Ten nienasycony apetyt na czas komputerowy był bardzo kosztowny. W ciągu kilku tygodni 3 tys. dolarów, zebrane przez Klub Matek, niemal się rozeszło.
Z czasem poproszono rodziców, by pomogli zapłacić rosnące rachunki, przysyłane przez General Electric.
Pierwszym programem opracowanym przez Gatesa - zestawem instrukcji do komputera - była gra w „kółko i krzyżyk”. Potem zaprogramował grę dotyczącą lądowania na Księżycu, w której użytkownik musiał miękko lądować na powierzchni Księżyca przed zużyciem całego paliwa w pojeździe kosmicznym i rozbiciem się. (Gra ta okazała się prorocza. Ładownik księżycowy statku kosmicznego Apollo 11 z Neilem Armstrongiem i Buzzem Aldrinem na pokładzie wylądował na Morzu Spokoju w dniu 20 lipca 1969 r. z zapasem paliwa wystarczającym jedynie na kilka sekund). W miarę nabywania wprawy w programowaniu, Gates nauczył komputer grać w „Monopol”, rozkazując mu rozgrywanie tysięcy wariantów w poszukiwaniu zwycięskich strategii.
Te wczesne programy były napisane w języku Basic (skrót od Beginner’s All-purpose Symbolic Instruction Code), opracowanym przez dwóch profesorów Dartmouth College w 1964 r., którzy dostali na ten cel dotację z Narodowej Fundacji Nauki, by nauczyć studentów łatwiejszego sposobu posługiwania się komputerem. Gatesa szczególnie zainteresowały matematyczne podstawy informatyki, dziwny nowy świat dwójkowy, w którym człowiek porozumiewa się z komputerem za pomocą jedynie dwóch wyrazów - zwykle oznaczanych jako O i 1. Gates mówił o tym związku między komputerami i matematyką w książce Programmers at Work napisanej przez Susan Lammers.

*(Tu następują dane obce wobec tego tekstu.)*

(* ===== verification/Prelude.v ===== *)
(** * The w-cash mining pool

    A verification of the pool's core: the policies, the wire protocols and the registry of work
    that decide which proofs of work the pool accepts and to whom they are attributed, the
    accounting store that divides rewards and reserves payouts, and the worker and signer that
    turn a reserved payout into one transaction.

    ** The program and how its parts interact

    Miners speak ZIP-301 over TCP to the edge (crates/wcash-pool-edge).  A connection is a
    [MiningSession]: it subscribes (and is given a nonce prefix no other session has), authorises
    one worker, is announced jobs, each with a share target, and submits solutions.  Jobs come from
    a trusted local backend over a Unix socket as snapshots and a journal of events; the
    [GenerationRegistry] of crates/wcash-pool-core turns them into roles and deadlines, and hands
    out one admission guard per submission in flight.  An admitted submission is sent to the
    backend.  The backend's journal of shares, winners and maturities is projected into the
    tables of crates/wcash-pool-store, where shares are weighted by PPLNS when a block is found and
    every movement of value is a balanced ledger transaction.  The payout worker of
    crates/wcash-poold polls: it watches the payouts it has broadcast, recovers expired ones, takes
    the oldest incomplete batch through the store's signing and broadcast fences with a chain's
    signer and broadcaster, and creates the next batch.  The Wcash signer
    (crates/wcash-wec-payout-signer) keeps a journal of one record per batch, so that a batch
    gets one transaction however often it is asked for.

    ** Files

    - Prelude: [result], the state-and-error monad [M] with its notations, machine widths with
      checked arithmetic, byte strings and their numeric value, and the shared tactics.
    - Wire, Hex: fixed-size values, endian-typed targets, nonce partition and hexadecimal text
      (wcash-pool-protocol/src/fixed_hex.rs, zip301.rs).
    - Target, Limbs, Vardiff: share targets, the policy interval, 256-bit limb arithmetic and the
      variable-difficulty controller (wcash-pool-core/src/target.rs, vardiff.rs).
    - Nonce: prefix allocation (wcash-pool-core/src/nonce.rs).
    - LargestRemainder, Pplns, PayoutFees: apportionment, reward allocation
      (wcash-pool-store/src/accounting.rs) and the arithmetic of payouts (postgres.rs).
    - RateLimit: per-connection request budgets (wcash-pool-edge/src/rate_limit.rs).
    - Backend, Framing: messages of the backend protocol with their validation, and the
      length-prefixed codec (wcash-pool-protocol/src/backend.rs).
    - Stream: what an incremental codec promises ([StreamCodec]), and what follows for a stream
      cut into arbitrary chunks.  Framing and Zip301 provide the instances.
    - Zip301: requests, server messages and the line codec (wcash-pool-protocol/src/zip301.rs).
    - Jobs: the generation registry (wcash-pool-core/src/jobs.rs).  JobsInv, JobsWorld and JobsLife
      hold its invariants and its transition system, JobsProps what follows.
    - Session: miner sessions and the preparation of submissions
      (wcash-pool-core/src/session.rs).
    - Ledger, StoreDb: the ledger with its constraints and the chain freeze, and the other tables
      of the store (wcash-pool-store/migrations, src/postgres.rs).
    - PayoutRequest: the request made of a signer and its commitment
      (wcash-pool-portal/src/signer.rs).
    - PayoutStore, Configuration, PayoutWatch, WinnerStore: the transactions of the payout
      lifecycle, of policies and destinations, of the payout observer, and the projection of the
      backend's journal (wcash-pool-store/src/postgres.rs, portal.rs).  Each is a function from the
      tables to the tables or an error; [StoreOps.run_op] is one operation of any of them.
    - Books, BatchPlan, StoreInv, WinnerInv, StoreOps, StoreEvolve: the balance sheet the ledger
      must show, the invariant of the tables and how one operation may change them; StoreProps,
      Solvency, StoreJournal, SigningFence and WatchRotation draw the consequences, and StoreDemo
      holds a concrete history.
    - Proc: asynchronous procedures as finite trees of calls, the interleaving of any number of
      them with an environment, stops at any call, and the rely-guarantee rule [wp].
    - Settlement, PayoutRuntime, PayoutExpiry: the coordinator, a pass and the loop of the payout
      worker, and expiry recovery (wcash-poold/src/settlement.rs, payout_runtime.rs,
      payout_expiry.rs).  The traits of the source are records of procedures.
    - Worker: the calls of the worker with the answers the store, the wallets and the validators
      may give ([handles]), and the system they form.  WorkerSafe, WorkerReads, WorkerSteps,
      WorkerSettles and WorkerTicks show that every call is permitted; RuntimeChecks, WorkerProps
      and WorkerCrash state what follows; WorkerRuns holds an executable world.
    - WecSigner: the Wcash signer (wcash-wec-payout-signer/src: pipeline.rs, journal.rs,
      transport.rs, config.rs, error.rs).  WecSignerRuns, WecSignerProps and WecSignerIdempotent
      are its histories of attempts and crashes; WecSignerDemo holds a concrete signer.
    - BackendClient: the client of the backend's Unix socket
      (wcash-pool-backend-client/src/unix.rs), every operation over one connection, with what the
      socket does during an exchange as an argument.  BackendClientProps holds the rule of each
      operation, BackendClientHistory any sequence of them.
    - Router: the registry shared by all connections, its health pauses, recoveries and broadcast
      (wcash-pool-edge/src/router.rs); RouterProps interleaves the locked sections and the late
      broadcasts of any number of callers, and RouterThreads shows what the calls of other threads
      leave of the registry between two calls of one.
    - Edge: limits, miner-facing errors, telemetry calls and the failures of a submission
      (wcash-pool-edge/src/config.rs, error.rs, telemetry.rs).
    - Connection: the actor of one miner connection (wcash-pool-edge/src/connection.rs), over the
      interface [RouterView] of the router.  ConnectionRun is any sequence of its inputs,
      ConnectionInv and ConnectionSteps its invariant, ConnectionRouter gives it the router of
      Router with other threads calling it in between, and ConnectionProps states what follows.

    ** Conventions

    A Rust [Result] is [result]; a method on [&mut self] that may fail is a function into
    [M S E A], which also returns the state an error leaves behind.  Integers are [Z] with their
    width written out where the source checks, wraps or saturates; [BigUint] is [Z].  Byte arrays
    are lists of bytes with well-formedness predicates ([hex_wf] and the like) where a length
    matters.  [BTreeMap] and [HashMap] are [gmap]; where the source iterates a [BTreeMap] the
    entries are sorted.  An [Arc] shared between the registry and its guards is an address in an
    explicit heap, so that dropping a guard and reading a counter act on the same cell; dropping a
    guard is a step of its own in the transition system.  A mutex is its poison flag with calls
    serialised.  A database transaction is one atomic step that commits the new tables or returns
    an error and commits nothing: it runs under the row and advisory locks the source takes.  An
    [async] method is a tree of calls, and other programs act between any two of them.

    Code outside the repository is a parameter: SHA-256 is an arbitrary function (no property
    needs collision resistance; a property that two commitments are equal exhibits the encodings
    that would collide), serde_json appears through [from_slice], [to_vec] and the class
    [JsonOps], the hex crate through [HexOps] and [HexLaws], the allocator's answer to
    [try_reserve_exact] as a boolean function, random identifiers and the database clock as
    arguments of the operation that reads them.  The wallets, the validators, the journal's file
    system and the interruption hook are calls that may answer anything of the right shape.  The
    hypotheses on them (a printed value parses back, a bounded reservation succeeds, hex decodes
    what it encodes) are named in the theorems that use them and are met by concrete functions in
    their witnesses.

    ** What the theorems show

    - Registry: in every reachable state roles are bounded, unique and exactly the accepting jobs;
      admission succeeds exactly when it should; nothing resurrects, extends or forgets a job;
      every failure closes admission; counters equal live guards; the journal is followed without
      gap; snapshots are authoritative; recovery admits only potential Zcash winners.
    - Sessions: the life cycle and its bounds, submissions that carry exactly the authorised
      identity, target, nonce and time, and guards that balance on every path.
    - Money: PPLNS allocates the whole reward by largest remainder and fails only for a fault of
      its input; fee reserves keep outputs positive; actual fees stay within reserves; batches
      conserve value; ledger transactions balance.
    - Store: after any sequence of operations the ledger is the balance sheet of the winners and
      batches, the collector covers every liability, no miner is paid more than was earned, a
      frozen chain releases nothing, batches move one way and only as the schema's trigger permits,
      the journal is projected exactly once and in order, a batch's request is rebuilt byte for
      byte at any later time, and the observer's rotation reaches every confirmed payout.
    - Worker: in every interleaving, after every crash and whatever the others answer, each
      request, submission, confirmation, reorganisation, hold and release is warranted by the
      committed rows and by what was reported; a batch has one request and one transaction; a
      settlement that would have broadcast its batch, stopped anywhere and run again against the
      same wallets, ends the same; a validator snapshot is accepted exactly when it answers every
      watch once with evidence bound to it; retries back off within the policy and a failing worker
      stops.
    - Wcash signer: over any history of attempts and crashes one batch has one transaction,
      broadcasts carry bytes the journal already holds at a stage that allows it, a signature is
      asked for only when the wallet holds none, another request under the same identifier is refused, and every call returns.
    - Backend client: under any history and whatever arrives, events are handed out gapless and
      once, a share is reported committed only with its receipt and its journal event, only the
      configured backend is connected to, and an uncertain connection is never used again.
    - Router: in any interleaving it stays a reachable registry of one backend authority,
      announcements are exact, no subscriber misses a suspension, and a health pause lets only
      proven Zcash candidates through.
    - Connection: whatever arrives and in whatever order operations complete, each request that
      expects a reply gets one, a share is accepted only on the receipt of exactly that share and carries the
      target the miner was told, difficulty samples follow admission, and telemetry balances.
    - Difficulty and nonces: retargeting is the exact clamped ratio, ticks only ease, a revision
      identifies a binding, a network winner is a valid share, session nonces never collide.
    - Protocols: both streams decode exactly and with bounded memory under any chunking, the
      one-shot and incremental decoders agree, event pages are contiguous, decoded submissions are
      acceptable to the backend, encodings round trip.
    - Rate limits: exact admission and bounds over any interval.

    ** Bounds and fuel

    [Stream.drain] calls a codec until its input is used up; every call that returns a message
    consumes at least one byte, so fuel [S (length input)] is enough and [drain_stream] shows that
    the result does not depend on it.  The stage loops of the signer take two iterations to prepare
    and three to execute, and [wec_signer_terminates] shows that more are never needed.
    [PayoutRuntime.run_loop] polls for ever, so its fuel is the number of passes a theorem speaks
    of; safety is proved for every number, and [failing_worker_stops] with the failure budget.
    Bit-serial division is a fold over the 320 bits of its operand, and everything else recurses
    on its data.  [usize] has the width of [u64].
    The reading loop of a backend exchange has one iteration more than there are bytes to read, and
    [exchange_loop_terminates] shows that further fuel changes nothing.

    ** What is not modelled

    Sockets, subprocesses, HTTP and the text of SQL statements; the order in which a power
    loss keeps or loses file writes (the journal's rename is atomic here, and a failed store may
    have written or not); panics of a spawned task other than as the error they are mapped to;
    Debug redaction; the parsing of addresses, password hashing and randomness,
    which are other crates' work; weak-memory effects of the in-flight counters.
    Of the program's own code: the submission worker and the stream driver of the edge, the
    JSON-RPC adapters of live_payout.rs, the ZEC signer, which the running service does not start,
    the order of the service's start-up steps, nonce-namespace and worker leases of the store, the
    portal's routes and credentials, and the receiver policy around address validation. *)

From Stdlib Require Import ZArith Lia.
From stdpp Require Import prelude gmap sorting strings.

Declare Scope pool_scope.
Delimit Scope pool_scope with pool.
Open Scope pool_scope.
Open Scope Z_scope.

„Większość wielkich programistów ma pewne przygotowanie matematyczne, bo w sytuacji, kiedy trzeba wszystko przekazywać zrozumiale i precyzyjnie przydaje się umiejętność udowodniania twierdzeń. W matematyce opracowuje się pełną charakterystykę i trzeba łączyć twierdzenia w sposób mało oczywisty. Często trzeba udowodnić, że problem da się rozwiązać szybciej. Matematyka bezpośrednio wiąże się z programowaniem, być może bardziej w moim pojęciu niż w pojęciu innych ludzi, bo ja od tego zacząłem. Wydaje mi się, że między tymi dwiema dziedzinami istnieje naturalny związek.”
Gates zawsze był bardzo dobry w matematyce. Miał do niej talent. W teście umiejętności matematycznych, stosowanym w Lakeside, był najlepszy ze wszystkich uczniów w szkole. Później w swoich stopniach uniwersyteckich uzyskał z matematyki 800 punktów na 800 możliwych.
Jeszcze jako uczeń Lakeside uczęszczał na kurs wyższej matematyki na Uniwersytecie Waszyngtona. „Byłem zaawansowany w matematyce; nie poświęcałem więc wiele czasu na lekcje matematyki w szkole. Nawet jeśli ze wszystkich innych przedmiotów miałem złe stopnie, jak to było w ósmej klasie, to z matematyki zawsze byłem dobry”.